El taxi se adentró por otra vía, penetrando por fin en un patio, que dejó atrás por otro al que llegamos después de rodear una fuente seca. Giovanni paró el motor y todos nos apeamos del coche.

Vimos unos muros de ladrillo medio derruidos y varias ventanas cruzadas por tablas. La cuarta pared, en la planta baja, correspondía a la entrada de un taller de reparaciones de bicicletas. Los dos pisos del edificio contaban con ventanas de hojas de cristal y estrechos balcones.

—Hemos llegado a casa —repitió Cario, ampliando levemente la información anterior.

Colocó el seguro en el revólver y lo introdujo en una funda de gamuza situado bajo su axila izquierda. Beppo siguió empuñando su arma.

—Por aquí —dijo este último cogiéndome por un brazo.

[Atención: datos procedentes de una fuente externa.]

Lemma changed_from_sym (a b : list Correlation) :
  List.length a = List.length b -> changed_from a b = changed_from b a.
Proof.
  revert b. induction a as [|x a IH]; intros [|y b] H; try discriminate;
    [reflexivity|].
  cbn [changed_from]. unfold str_neqb.
  rewrite (String.eqb_sym (variable1 x)), (String.eqb_sym (variable2 x)).
  rewrite (num_abs_sub_comm (correlation x)).
  rewrite (IH b) by (cbn in H; congruence). reflexivity.
Qed.

(** X21 (when the correlations count as changed).  A reply is never a
    change from itself, so that after [updateCorrelationContext] has taken
    a reply in, the same reply coming again neither moves
    [lastCorrelations] nor shows the notification again; and whether two
    lists differ does not depend on which of them is the old one. *)
Theorem correlation_change_is_settled_by_one_update :
  forall (reply other : list Correlation) (c : Chat),
    let c' := updateCorrelationContext (Some reply) c in
    hasCorrelationsChanged reply c' = false
    /\ updateCorrelationContext (Some reply) c' = c'
    /\ (hasCorrelationsChanged reply c = true ->
        lastCorrelations c' = reply /\ notification c' = true)
    /\ (hasCorrelationsChanged reply c = false -> c' = c)
    /\ hasCorrelationsChanged reply
         {| lastCorrelations := other; notification := notification c |}
       = hasCorrelationsChanged other
           {| lastCorrelations := reply; notification := notification c |}.
Proof.
  intros reply other c c'.
  assert (Hrefl : forall n, hasCorrelationsChanged reply
                              {| lastCorrelations := reply; notification := n |}
                            = false).
  { intros n. unfold hasCorrelationsChanged. cbn [lastCorrelations].
    now rewrite Nat.eqb_refl, changed_from_refl. }
  assert (H1 : hasCorrelationsChanged reply c' = false).
  { subst c'. unfold updateCorrelationContext.
    destruct (hasCorrelationsChanged reply c) eqn:E; [apply Hrefl | exact E]. }
  split; [exact H1|]. split.
  { unfold updateCorrelationContext at 1. now rewrite H1. }
  split.
  { intros E. subst c'. unfold updateCorrelationContext. rewrite E. now split. }
  split.
  { intros E. subst c'. unfold updateCorrelationContext. now rewrite E. }
  unfold hasCorrelationsChanged. cbn [lastCorrelations].
  rewrite (Nat.eqb_sym (List.length other)).
  destruct (Nat.eqb_spec (List.length reply) (List.length other)) as [E|E];
    [|reflexivity].
  cbn [negb]. now apply changed_from_sym.
Qed.

(* ---------- sorting with any comparator ---------- *)

Section SortAny.
Context {A : Type} (comparefn : A -> A -> JsNum).

Lemma insert_perm_any (x : A) (l : list A) :
  Permutation (insert comparefn x l) (x :: l).
Proof.
  induction l as [|y l IH]; [reflexivity|].
  cbn [insert]. destruct (is_pos (comparefn x y)); [|reflexivity].
  rewrite IH. apply perm_swap.
Qed.

Lemma sort_perm_any (l : list A) : Permutation (sort comparefn l) l.
Proof.
  induction l as [|x l IH]; [reflexivity|].
  cbn [sort]. rewrite insert_perm_any. now apply perm_skip.
Qed.

Variable le : A -> A -> Prop.
Hypothesis le_trans : forall a b c, le a b -> le b c -> le a c.
Hypothesis le_not_pos : forall a b, is_pos (comparefn a b) = false -> le a b.
Hypothesis le_pos : forall a b, is_pos (comparefn a b) = true -> le b a.

Lemma insert_sorted_any (x : A) (l : list A) :
  StronglySorted le l -> StronglySorted le (insert comparefn x l).
Proof.
  induction 1 as [|y l Hs IH Hy]; [repeat constructor|].
  cbn [insert]. destruct (is_pos (comparefn x y)) eqn:E.
  - constructor; [exact IH|].
    apply Forall_forall. intros z Hz.
    apply (Permutation_in _ (insert_perm_any x l)) in Hz.
    destruct Hz as [<-|Hz]; [now apply le_pos|].
    now apply (proj1 (Forall_forall _ _) Hy).
  - constructor; [now constructor|].
    constructor; [now apply le_not_pos|].
    apply Forall_forall. intros z Hz.
    apply (le_trans _ y); [now apply le_not_pos|].
    now apply (proj1 (Forall_forall _ _) Hy).
Qed.

Lemma sort_sorted_any (l : list A) : StronglySorted le (sort comparefn l).
Proof.
  induction l as [|x l IH]; [constructor|].
  cbn [sort]. now apply insert_sorted_any.
Qed.

End SortAny.

(* ---------- the order of code units ---------- *)

Lemma compare_cons (x y : ascii) (a b : string) :
  String.compare (String x a) (String y b)
  = match N.compare (N_of_ascii x) (N_of_ascii y) with
    | Eq => String.compare a b
    | Lt => Lt
    | Gt => Gt
    end.
Proof. reflexivity. Qed.

Lemma leb_trans (a b c : string) :
  String.leb a b = true -> String.leb b c = true -> String.leb a c = true.
Proof.
  unfold String.leb. revert b c.
  induction a as [|x a IH]; intros [|y b] [|z c]; try reflexivity;
    try (cbn; discriminate).
  rewrite !compare_cons.
  destruct (N.compare_spec (N_of_ascii x) (N_of_ascii y)) as [E1|E1|E1];
    destruct (N.compare_spec (N_of_ascii y) (N_of_ascii z)) as [E2|E2|E2];
    destruct (N.compare_spec (N_of_ascii x) (N_of_ascii z)) as [E3|E3|E3];
    try reflexivity; try discriminate; try lia.
  apply IH.
Qed.

Lemma code_unit_order_not_pos (a b : string) :
  is_pos (code_unit_order a b) = false -> String.leb a b = true.
Proof.
  unfold code_unit_order, String.leb.
  destruct (String.compare a b); [reflexivity..|discriminate].
Qed.

Lemma code_unit_order_pos (a b : string) :
  is_pos (code_unit_order a b) = true -> String.leb b a = true.
Proof.
  unfold code_unit_order, String.leb. rewrite (String.compare_antisym a b).
  destruct (String.compare b a); cbn; try discriminate. reflexivity.
Qed.

(* ---------- the variables of a reply ---------- *)

Lemma set_add_In (x y : string) (l : list string) :
  In y (set_add x l) <-> y = x \/ In y l.
Proof.
  unfold set_add. destruct (existsb (String.eqb x) l) eqn:E.
  - apply existsb_eqb_In in E. split; [now right|]. now intros [->|H].
  - rewrite in_app_iff. cbn [In]. intuition.
Qed.

Lemma set_add_NoDup (x : string) (l : list string) :
  NoDup l -> NoDup (set_add x l).
Proof.
  intros H. unfold set_add. destruct (existsb (String.eqb x) l) eqn:E; [exact H|].
  apply NoDup_app; [exact H | repeat constructor; intros [] |].
  intros y Hy [<-|[]].
  apply existsb_eqb_In in Hy. congruence.
Qed.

Nada más tocarme, me solté de un tirón, echando a correr.

Cario no tardó más que unos segundos en interceptarme la salida. Había vuelto a sacar el revólver.

—Deténgase inmediatamente si no quiere que le destroce la rodilla derecha,

amigo.

Lo pensé mejor y me detuve. Era lo más sensato en aquellas circunstancias.

—Llévese las manos a la cabeza —me ordenó Cario.

Obedecí. El hombre se me acercó y soltando una exclamación que delataba su enfado me acarició la frente con el cañón del arma.

Oí a alguien que aplaudía. Todos levantamos la cabeza.

Una de las ventanas de cristales acababa de abrirse, asomándose por ella un hombre. Batió las manos tres veces. Los muros de ladrillo recogieron el rumor del desdeñoso palmoteo, prolongándolo, como un eco.

—Es extraño —dijo el desconocido adoptando el tono del que reflexiona en voz alta—. Hay hombres que nada más tener en las manos un arma se sienten igual que víctimas de un poderoso tóxico. Eso destroza todo raciocinio, ¿eh, Cario?

—Intentaba escaparse —informó el aludido.

—Yo te di órdenes concretas: era preciso no dañar la mercancía —señaló el otro sin alterarse—. Los hombres que normalmente van armados deben andar vivos, deben aprender a no causarse a sí mismos ningún daño.

—Lo siento, señor Forster —declaró Cario.

El individuo de la ventana asintió. —Entre, señor Nye. Aquí podremos hablar de negocios sin apresuramientos, con toda comodidad.

Forster desapareció. Cario y Beppo me colocaron en medio de los dos. Entramos en el taller de reparaciones de bicicletas. El taxista se había sacado un trapo de un bolsillo y había comenzado a pulir la carrocería de su vehículo.